On 3/16/2013 7:21 PM, glen herrmannsfeldt wrote:
> Eric Sosman <> wrote:
>
> (snip)
>
>>> for(i=1; i<N; i++)
>>> for(j=i; j>0; j--)
>>> {
>>> if (a[j-1] > a[j])
>>> swap(a[j-1], a[j]);
>>> else
>>> break;
>>> }
>
>> A simple change will speed this up significantly on most
>> machines. The problem is with the swap() operation: It will
>> exchange (for example) items [10] and [9], then [9] and [8],
>> then [8] and [7] -- six memory writes to slide the original
>> [10] element three places to the left. By holding the "moving"
>> element in a temporary throughout, you can avoid almost half
>> the writes:
>
> Yes, but the cache might also figure that out. Or it might not.
>
> It is usual to study sort algorithms based on comparisons
> and stores, but that might not accurately indicate the time
> on real hardware.
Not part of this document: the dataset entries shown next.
(** The receive right, alone or with send rights. *)
Lemma destroy_receive_spec M' B' Q :
  is_recv (c_type c) = true → mar_ok Sp GH M' B' → (ip_pdrequest p ≠ IP_NULL → spare_ref K (ip_pdrequest p)) →
  (∀ K' G', freed G ea sp name G' → ended Sp p pa G' n K' → Q KERN_SUCCESS K') →
  wp (dn ← ipc_right_dncancel_macro sp pa name ea;
      upd_entry ea (set_ie_object IO_NULL);; ipc_entry_dealloc sp name ea;;
      right_release sp name pa (IE_BITS_TYPE (cap_bits c)) dn false;; mret KERN_SUCCESS) Q (Kernel Sp E O M' B' Th Km Ts Ca Cc).
Proof.
  intros Hr Hmar Hspare HQ. destruct (end_port_addr Sp E O M B Th Km Ts Ca Cc G n c p Hinv Hp) as [Haddr Hport].
  destruct (end_received Sp E O M B Th Km Ts Ca Cc G n ea sp name c p Hinv Hg Hr Hp) as (_ & Hrs & Hrn).
  eapply vacate_entry_spec; try done. intros r ot Sp1 E1 Cc1 G1 Hdn Hent1 Hf Hfol HSp Hcc1 Hmar1. kstep. unfold right_release.
  assert (∀ p0 Q', same_place p p0 → ip_references p0 = ip_references p → ip_sorights p0 = ip_sorights p →
    ip_srights p0 + Nb (is_send (c_type c)) = ip_srights p → ip_dnrequests p0 = ot → (∀ K', ended Sp p pa G1 n K' → Q' tt K') →
    wp (check (ip_active p0);; check (ip_receiver p0 =? sp);; ipc_port_clear_receiver pa;; ipc_port_destroy pa) Q'
      (Kernel Sp1 E1 (<[pa := KPort p0]> O) M' B' Th Km Ts Ca Cc1)) as Hend.
  { intros p0 Q' Hsame H1 H2 H3 H4 HQ'. kstep. apply wp_check; [by rewrite (same_place_active _ _ Hsame)|]. kstep.
    apply wp_check; [unfold ip_receiver in *; rewrite (sm_data _ _ Hsame); by apply N.eqb_eq|].
    eapply (receive_end_spec Sp E O M B Th Km Ts Ca Cc G n ea sp name c p Hinv Hg Hr Hp Hact Held p0 (ip_srights p0) ot G1); try done.
    left. by split_and!. }
  assert (∀ ns K', ended Sp p pa G1 n K' → wp (notify_no_senders ns;; notify_port_deleted r name) (λ _, wp (mret KERN_SUCCESS) Q) K') as Hnot.
  { intros ns K' HK'. kstep. apply notify_no_senders_spec. intros Ca2. apply notify_port_deleted_spec. intros Ca3. kstep.
    by apply (HQ _ G1 Hf), ended_calls. }
  rewrite cap_type by done. destruct (c_type c) eqn:Ht; try done.
  - change (has (2 ^ 16 * type_code TRecv) MACH_PORT_TYPE_SEND) with false.
    change (has (2 ^ 16 * type_code TRecv) MACH_PORT_TYPE_RECEIVE) with true. cbv iota. do 5 kstep.
    apply Hend; try done; [apply N.add_0_r|]. intros K' HK'. by apply Hnot.
  - change (has (2 ^ 16 * type_code TSendRecv) MACH_PORT_TYPE_SEND) with true.
    change (has (2 ^ 16 * type_code TSendRecv) MACH_PORT_TYPE_RECEIVE) with true. cbv iota.
    assert (0 < ip_srights p) as Hs0 by (eapply send_counted; [done|done|exact Hg|done|by rewrite Ht]).
    pose proof (srights_bounds _ _ _ _ _ _ Hport Hact) as Hsb.
    do 4 kstep. change (ip_srights (set_ip_dnrequests ot p)) with (ip_srights p). rewrite (proj2 (N.eqb_neq (ip_srights p) 0)) by lia. kstep.
    eapply drop_send_right_spec; ksimpl; [apply lookup_insert_eq|cbn; lia|]. intros ns nsr. ksimpl. rewrite insert_insert_eq. do 3 kstep.
    apply Hend; try done; [cbn; lia|]. intros K' HK'. by apply Hnot.
Qed.
End Cases.

(** The branch of [ipc_right_destroy] for the rights of ports. *)
Lemma destroy_port_spec K G n ea sp name c p :
  Inv K G n → G !! ea = Some (Slot sp name (Used c)) → backup_ok K c → is_named (c_type c) || is_sonce (c_type c) = true →
  k_objects K !! c_obj c = Some (KPort p) → (is_recv (c_type c) = true → ip_active p = true) →
  wp ((if has (cap_bits c) IE_BITS_MAREQUEST then
         check (has (IE_BITS_TYPE (cap_bits c)) MACH_PORT_TYPE_SEND_RECEIVE);; ipc_marequest_cancel sp name
       else mret tt);;
      (if IE_BITS_TYPE (cap_bits c) =? MACH_PORT_TYPE_SEND then _ ← ipc_reverse_remove sp (c_obj c); mret tt else mret tt);;
      p ← load_port (c_obj c);
      if negb (ip_active p) then
        check (negb (has (IE_BITS_TYPE (cap_bits c)) MACH_PORT_TYPE_RECEIVE));;
        upd_port (c_obj c) ip_release;;
        io_check_unlock (c_obj c);;
        upd_entry ea (set_ie_request 0);;
        upd_entry ea (set_ie_object IO_NULL);;
        ipc_entry_dealloc sp name ea;;
        mret KERN_SUCCESS
      else
      dnrequest ← ipc_right_dncancel_macro sp (c_obj c) name ea;
      upd_entry ea (set_ie_object IO_NULL);;
      ipc_entry_dealloc sp name ea;;
      right_release sp name (c_obj c) (IE_BITS_TYPE (cap_bits c)) dnrequest false;;
      mret KERN_SUCCESS) (destroy_post K G n ea sp name c) K.
Proof.
  intros Hinv Hg Hback Hty Hp Hlive. pose proof (inv_caps_wf _ _ _ Hinv _ _ _ _ Hg) as Hwf.
  destruct (ei_slots _ _ _ (inv_ents _ _ _ Hinv) _ _ Hg) as [_ _ _ (e & He & Hrep)]. destruct K as [Sp E O M B Th Km Ts Ca Cc]. ksimpl_all.
  kstep. eapply destroy_cancel_spec; try done. intros M' B' Hmar. destruct (is_recv (c_type c)) eqn:Hr.
  { rewrite (cap_type c Hwf) at 1. replace (2 ^ 16 * type_code (c_type c) =? MACH_PORT_TYPE_SEND) with false by (by destruct (c_type c)).
    do 4 kstep. rewrite (Hlive eq_refl). cbn [negb]. eapply destroy_receive_spec; try done; [by apply Hlive|by apply Hback|].
    intros K' G' Hf Hend. split; [done|]. rewrite Hr. by exists G', p. }
  kstep. eapply destroy_reverse_spec; try done. intros S t HS Hrev. do 2 kstep. destruct (ip_active p) eqn:Hact; cbn [negb].
  - assert (c_type c = TSend ∨ c_type c = TSonce) as Ht by (destruct (c_type c); auto; done).
    eapply destroy_vacate_spec; try done. intros r ot K' G' HK' Hf HSp Hp'. kstep.
    assert (live_port O c = true) as Hl by (unfold live_port; by rewrite Hp). destruct Ht as [Ht|Ht]; rewrite Ht in HK'.
    + eapply destroy_send_spec; try done. intros K2 HK2 HSp2. kstep. split; [done|]. rewrite Hr, Ht. split; [by rewrite HSp2|]. by exists G'.
    + eapply destroy_sonce_spec; try done. intros Ca'. kstep. split; [done|]. rewrite Hr, Ht. ksimpl. rewrite Hl. split; [by destruct K'|].
      exists G'. split; [done|]. by apply inv_calls.
  - kstep. apply wp_check. { rewrite cap_type by done. by destruct (c_type c). }
    eapply destroy_dead_spec; try done. intros K' G' HK' Hf HSp. split; [done|]. rewrite Hr. split; [done|]. exists G'. split; [done|].
    assert (live_port O c = false) as Hl by (unfold live_port; by rewrite Hp). ksimpl. by rewrite Hl, andb_false_r.
Qed.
But much sort research was done before caching
> was common in processors, and even so it isn't easy to take
> into account.
That's why nice academic treatises on the asymptotic behavior
of this or that algorithm are not as useful as their authors may
wish you'd think.
People count comparisons (or swaps) because it's easy, not
because it's relevant. As you say, it used to be relevant, maybe
twenty or twenty-five years ago -- but if you're using such counts
to make performance decisions today, well, you're in the wrong
century. "Memory is the new disk," says Cliff Click, pointing out
that cache misses have supplanted page faults as the performance
bugaboos of modern systems. As far as I know (which ain't all *that*
far), modern computer scientists have not yet figured out how to
treat the Memory Gotcha mathematically. Not satisfactorily, anyhow:
The computational models all start with "Consider a spherical cow."
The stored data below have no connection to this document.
(* ===== verification/MachPortSpec.v ===== *)
(** What the calls of ipc/mach_port.c do to capabilities. *)

From S2P Require Import Prelude Kmem Rdxtree RdxtreeInv RdxtreeSpec RdxtreeMap IpcTypes IpcEntry IpcPort IpcMarequest IpcRight IpcObject MachPort IpcBits IpcInv IpcUpdate IpcDn IpcMar IpcStep IpcRelease IpcCheck IpcVacate IpcDealloc IpcDelta IpcCopyin IpcClear IpcReceive IpcCopyout IpcAlloc IpcTransfer.

Open Scope N_scope.

(** ** Information *)

(** The type that is reported for a capability. *)
Definition info_type (c : cap) : N :=
  let type := 2 ^ 16 * type_code (c_type c) in
  let type := if negb (c_req c =? 0) then N.lor type MACH_PORT_TYPE_DNREQUEST else type in
  if c_ma c then N.lor type MACH_PORT_TYPE_MAREQUEST else type.

(** The user references for a right. *)
Definition info_refs (c : cap) (right : N) : N :=
  if right =? MACH_PORT_RIGHT_SEND then if is_send (c_type c) then c_urefs c else 0
  else if right =? MACH_PORT_RIGHT_RECEIVE then Nb (is_recv (c_type c))
  else if right =? MACH_PORT_RIGHT_SEND_ONCE then Nb (is_sonce (c_type c))
  else if right =? MACH_PORT_RIGHT_PORT_SET then Nb (bool_decide (c_type c = TPset))
  else if bool_decide (c_type c = TDead) then c_urefs c else 0.

(** The high bits of a type are those of the requests. *)
Lemma info_type_has c right : right < MACH_PORT_RIGHT_NUMBER →
  has (info_type c) (MACH_PORT_TYPE right) = negb (N.land (type_code (c_type c)) (2 ^ right) =? 0).
Proof.
  intros Hr. assert (right = 0 ∨ right = 1 ∨ right = 2 ∨ right = 3 ∨ right = 4) as Hc by (unfold MACH_PORT_RIGHT_NUMBER in Hr; lia).
  unfold info_type. destruct (c_req c =? 0), (c_ma c), (c_type c), Hc as [->|[->|[->|[->| ->]]]]; reflexivity.
Qed.

Section Info.
Context `{!Config} {T C : Type} `{!KeyMap T} `{!KmemCache C}.
Implicit Types (K : kernel T C) (G : gmap N eslot) (n : naked).

(** Receive rights are for live ports. *)
Lemma settle_not_live K G n ea sp name c :
  Inv K G n → G !! ea = Some (Slot sp name (Used c)) → c_type c ≠ TDead → c_type c ≠ TPset → live_port (k_objects K) c = false →
  settle (k_objects K) c = dead_cap c.
Proof.
  intros Hinv Hg Hnd Hps Hd. pose proof (oi_caps _ _ _ _ (inv_objs _ _ _ Hinv) _ _ _ _ Hg) as Hcap.
  destruct (cap_ok_port_of _ _ _ _ Hcap) as (p & Hp & Hat); [done..|]. unfold live_port in Hd. rewrite Hp in Hd.
  destruct (is_recv (c_type c)) eqn:Hr; [by destruct (Hat eq_refl); congruence|].
  eapply settle_dead; [|done|done]. destruct (c_type c); auto; done.
Qed.

(** A look at the capability; a send right for a dead port becomes a dead name. *)
Lemma ipc_right_info_spec K G n ea sp name c Q :
  Inv K G n → G !! ea = Some (Slot sp name (Used c)) →
  (∀ K' c', c' = settle (k_objects K) c → Inv K' (<[ea := Slot sp name (Used c')]> G) n → quiet K K' → cap_wf c' →
     Q (KERN_SUCCESS, info_type c', c_urefs c') K') →
  wp (ipc_right_info sp name ea) Q K.
Proof.
  intros Hinv Hg HQ. pose proof (inv_caps_wf _ _ _ Hinv _ _ _ _ Hg) as Hwf.
  assert (∀ K1 c1 Q', Inv K1 (<[ea := Slot sp name (Used c1)]> G) n → Q' (KERN_SUCCESS, info_type c1, c_urefs c1) K1 →
    wp (e ← load_entry ea;
        let type := IE_BITS_TYPE (cap_bits c1) in
        let type := if negb (ie_request e =? 0) then N.lor type MACH_PORT_TYPE_DNREQUEST else type in
        let type := if has (cap_bits c1) IE_BITS_MAREQUEST then N.lor type MACH_PORT_TYPE_MAREQUEST else type in
        mret (KERN_SUCCESS, type, IE_BITS_UREFS (cap_bits c1))) Q' K1) as Hend.
  { intros K1 c1 Q' HK1 HQ'. assert (<[ea := Slot sp name (Used c1)]> G !! ea = Some (Slot sp name (Used c1))) as Hg1 by apply lookup_insert_eq.
    pose proof (inv_caps_wf _ _ _ HK1 _ _ _ _ Hg1) as Hwf1.
    destruct (ei_slots _ _ _ (inv_ents _ _ _ HK1) _ _ Hg1) as [_ _ _ (e & He & _ & Hb & _ & Hr)]. cbn [sl_state] in *.
    kstep. eapply wp_load_entry; [done|]. cbv zeta. kstep. rewrite Hr, cap_type, cap_urefs, cap_has_marequest by done. exact HQ'. }
  destruct (ei_slots _ _ _ (inv_ents _ _ _ Hinv) _ _ Hg) as [_ _ _ (e & He & _ & Hb & Ho & _)]. cbn [sl_state] in *.
  unfold ipc_right_info. kstep. eapply wp_load_entry; [done|]. kstep. rewrite Hb, Ho, cap_has_send_rights by done.
  assert (settle (k_objects K) c = c → wp (mret (cap_bits c)) (λ bits, wp (e ← load_entry ea;
        let type := IE_BITS_TYPE bits in
        let type := if negb (ie_request e =? 0) then N.lor type MACH_PORT_TYPE_DNREQUEST else type in
        let type := if has bits IE_BITS_MAREQUEST then N.lor type MACH_PORT_TYPE_MAREQUEST else type in
        mret (KERN_SUCCESS, type, IE_BITS_UREFS bits)) Q) K) as Hsame.
  { intros Hset. kstep. apply Hend; [by rewrite insert_id|]. apply HQ; [done|by rewrite insert_id|apply quiet_refl|done]. }
  destruct (is_send (c_type c) || is_sonce (c_type c)) eqn:Hs.
  2: { apply Hsame, settle_other; by destruct (c_type c). }
  kstep. eapply check_spec; [done|done|by destruct (c_type c)|by destruct (c_type c)| |].
  - unfold live_port. intros Hl. apply Hsame. destruct (k_objects K !! c_obj c) as [[p|]|] eqn:Hp; try done. by eapply settle_live.
  - intros Hd K' HK' Hq. assert (<[ea := Slot sp name (Used (dead_cap c))]> G !! ea = Some (Slot sp name (Used (dead_cap c)))) as Hg1 by apply lookup_insert_eq.
    pose proof (inv_caps_wf _ _ _ HK' _ _ _ _ Hg1) as Hwf1.
    destruct (ei_slots _ _ _ (inv_ents _ _ _ HK') _ _ Hg1) as [_ _ _ (e1 & He1 & _ & Hb1 & _)]. cbn [sl_state] in *.
    cbv iota. kstep. eapply wp_load_entry; [done|]. rewrite Hb1, cap_type by done. kstep.
    apply wp_check; [done|]. kstep. apply Hend; [done|]. apply HQ; try done.
    symmetry. by eapply settle_not_live; [..|done]; [done|done|destruct (c_type c)..].
Qed.

(** ** Calls on names *)

(** The start of every call: the space may be dead and the name without a
    capability. *)
Lemma lookup_call_spec {A} K G n sp S name (err : kern_return_t → A) (f : N → M (kernel T C) A) Q :
  Inv K G n → quiescent G → k_spaces K !! sp = Some S → sp ≠ 0 → name < 2 ^ 32 →
  (∀ kr, kr ≠ KERN_SUCCESS → is_active S = false ∨ no_cap G sp name → Q (err kr) K) →
  (is_active S = true → ∀ ea c, G !! ea = Some (Slot sp name (Used c)) → wp (f ea) Q K) →
  wp ('(kr, entry) ← ipc_right_lookup_write sp name; if negb (kr =? KERN_SUCCESS) then mret (err kr) else f entry) Q K.
Proof.
  intros Hinv Hqui HS Hsp Hn Herr Hf. kstep. destruct (is_active S) eqn:HSa.
  - eapply ipc_right_lookup_write_spec; try done.
    + intros Hno. cbv beta iota. change (KERN_INVALID_NAME =? KERN_SUCCESS) with false. cbn [negb]. kstep. apply Herr; [done|auto].
    + intros ea c Hg. cbv beta iota. change (KERN_SUCCESS =? KERN_SUCCESS) with true. cbn [negb]. by apply (Hf eq_refl ea c).
  - unfold ipc_right_lookup_write. keqb. ksteps. rewrite HSa. cbn [negb]. kstep. cbv beta iota.
    change (KERN_INVALID_TASK =? KERN_SUCCESS) with false. cbn [negb]. kstep. apply Herr; [done|auto].
Qed.

(** After a look at a capability. *)
Definition looked K G n (ea sp name : N) (c : cap) K' : Prop :=
  Inv K' (<[ea := Slot sp name (Used (settle (k_objects K) c))]> G) n ∧ quiet K K'.

Section Calls.
Context K G n (sp : N) (S : ipc_space T) (name : N).
Context (Hinv : Inv K G n) (Hqui : quiescent G) (HS : k_spaces K !! sp = Some S) (Hname : name < 2 ^ 32).

Lemma mach_port_type_spec Q :
  (∀ kr, kr ≠ KERN_SUCCESS → sp = 0 ∨ is_active S = false ∨ no_cap G sp name → Q (kr, 0) K) →
  (∀ ea c K', is_active S = true → G !! ea = Some (Slot sp name (Used c)) → looked K G n ea sp name c K' →
     Q (KERN_SUCCESS, info_type (settle (k_objects K) c)) K') →
  wp (mach_port_type sp name) Q K.
Proof.
  intros Herr Hok. unfold mach_port_type. destruct (N.eqb_spec sp IS_NULL) as [->|Hsp]; [kstep; apply Herr; [done|auto]|].
  eapply (lookup_call_spec K G n sp S name (λ kr, (kr, 0))); try done; [auto|]. intros HSa ea c Hg. kstep.
  eapply ipc_right_info_spec; [done|done|]. intros K' c' -> HK' Hq _. cbv beta iota. kstep. by apply (Hok ea c).
Qed.

Lemma mach_port_get_refs_spec rt Q :
  (∀ kr, kr ≠ KERN_SUCCESS → MACH_PORT_RIGHT_NUMBER ≤ rt ∨ sp = 0 ∨ is_active S = false ∨ no_cap G sp name → Q (kr, 0) K) →
  (∀ ea c K', is_active S = true → rt < MACH_PORT_RIGHT_NUMBER → G !! ea = Some (Slot sp name (Used c)) → looked K G n ea sp name c K' →
     Q (KERN_SUCCESS, info_refs (settle (k_objects K) c) rt) K') →
  wp (mach_port_get_refs sp name rt) Q K.
Proof.
  intros Herr Hok. unfold mach_port_get_refs. destruct (N.eqb_spec sp IS_NULL) as [->|Hsp]; [kstep; apply Herr; [done|auto]|].
  destruct (N.leb_spec MACH_PORT_RIGHT_NUMBER rt) as [?|Hrt]; [kstep; apply Herr; [done|auto]|].
  eapply (lookup_call_spec K G n sp S name (λ kr, (kr, 0))); try done; [auto|]. intros HSa ea c Hg. kstep.
  eapply ipc_right_info_spec; [done|done|]. intros K' c' Hc' HK' Hq Hwf. cbv beta iota.
  change (KERN_SUCCESS =? KERN_SUCCESS) with true. cbn [negb]. rewrite info_type_has by done.
  assert (Q (KERN_SUCCESS, info_refs c' rt) K') as HQ by (subst c'; by apply (Hok ea c)). clear Hok Herr Hc'.
  assert (rt = 0 ∨ rt = 1 ∨ rt = 2 ∨ rt = 3 ∨ rt = 4) as Hr by (unfold MACH_PORT_RIGHT_NUMBER in Hrt; lia).
  unfold cap_wf in Hwf. destruct (c_type c') eqn:Ht, Hr as [->|[->|[->|[->| ->]]]]; unfold info_refs in HQ; rewrite Ht in HQ; cbn in HQ.
  all: match goal with |- context [negb (N.land ?a ?b =? 0)] =>
         let v := eval vm_compute in (negb (N.land a b =? 0)) in change (negb (N.land a b =? 0)) with v end; cbv iota.
  all: unfold MACH_PORT_RIGHT_SEND_ONCE, MACH_PORT_RIGHT_PORT_SET, MACH_PORT_RIGHT_RECEIVE, MACH_PORT_RIGHT_DEAD_NAME,
         MACH_PORT_RIGHT_SEND; cbn [N.eqb Pos.eqb orb].
  all: try (kstep; exact HQ).
  all: kstep; apply wp_check; [|kstep; exact HQ].
  all: first [by rewrite (proj2 (N.eqb_neq (c_urefs c') 0)) by lia|apply N.eqb_eq; tauto].
Qed.

(** [mach_port_get_refs] returns, for every right of a name that is in use,
    the user references of that right (1 for receive rights and port sets, 0 for
    rights that the name does not denote); a send right whose port has died is
    reported, and from then on kept, as a dead name. *)
Theorem mach_port_get_refs_correct ea c rt :
  is_active S = true → G !! ea = Some (Slot sp name (Used c)) → rt < MACH_PORT_RIGHT_NUMBER →
  ∃ K', mach_port_get_refs sp name rt K = Some ((KERN_SUCCESS, info_refs (settle (k_objects K) c) rt), K') ∧
    looked K G n ea sp name c K'.
Proof.
  intros HSa Hg Hrt.
  assert (wp (mach_port_get_refs sp name rt) (λ r K', r = (KERN_SUCCESS, info_refs (settle (k_objects K) c) rt) ∧
    looked K G n ea sp name c K') K) as Hwp.
  { eapply mach_port_get_refs_spec.
    - intros kr _ [?|[?|[?|Hno]]]; [lia| |congruence|by destruct (Hno _ _ Hg)].
      destruct (ei_spaces _ _ _ (inv_ents _ _ _ Hinv) _ _ HS HSa) as [? _ _ _]. congruence.
    - intros ea' c' K' _ _ Hg' Hl. assert (ea' = ea) as -> by by eapply ent_name_inj; [exact (inv_ents _ _ _ Hinv)|..].
      rewrite Hg in Hg'. by injection Hg' as <-. }
  apply wp_run in Hwp as (r & K' & He & -> & Hl). eauto.
Qed.
End Calls.
End Info.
Meanwhile, what's a practical programmer to do? You can write
N different sort routines and measure their speed on the target
hardware, but it'll turn out tomorrow's hardware favors a different
implementation than today's. That's a losing game: "It takes all
the running you can do, to keep in the same place." An approach
with less certainty but (perhaps) greater hope is to try to put the
least pressure on those parts of the system you imagine may be prone
to slowness under stress. In the case at hand, we can hope that a
cache (or caches, or write buffers, or magic) will deal with what
looks like a lot of memory writes, or we can make fewer of them to
begin with. Although there's no certainty, the latter approach seems
to my mind to be less likely to come a cropper.
--
Eric Sosman
d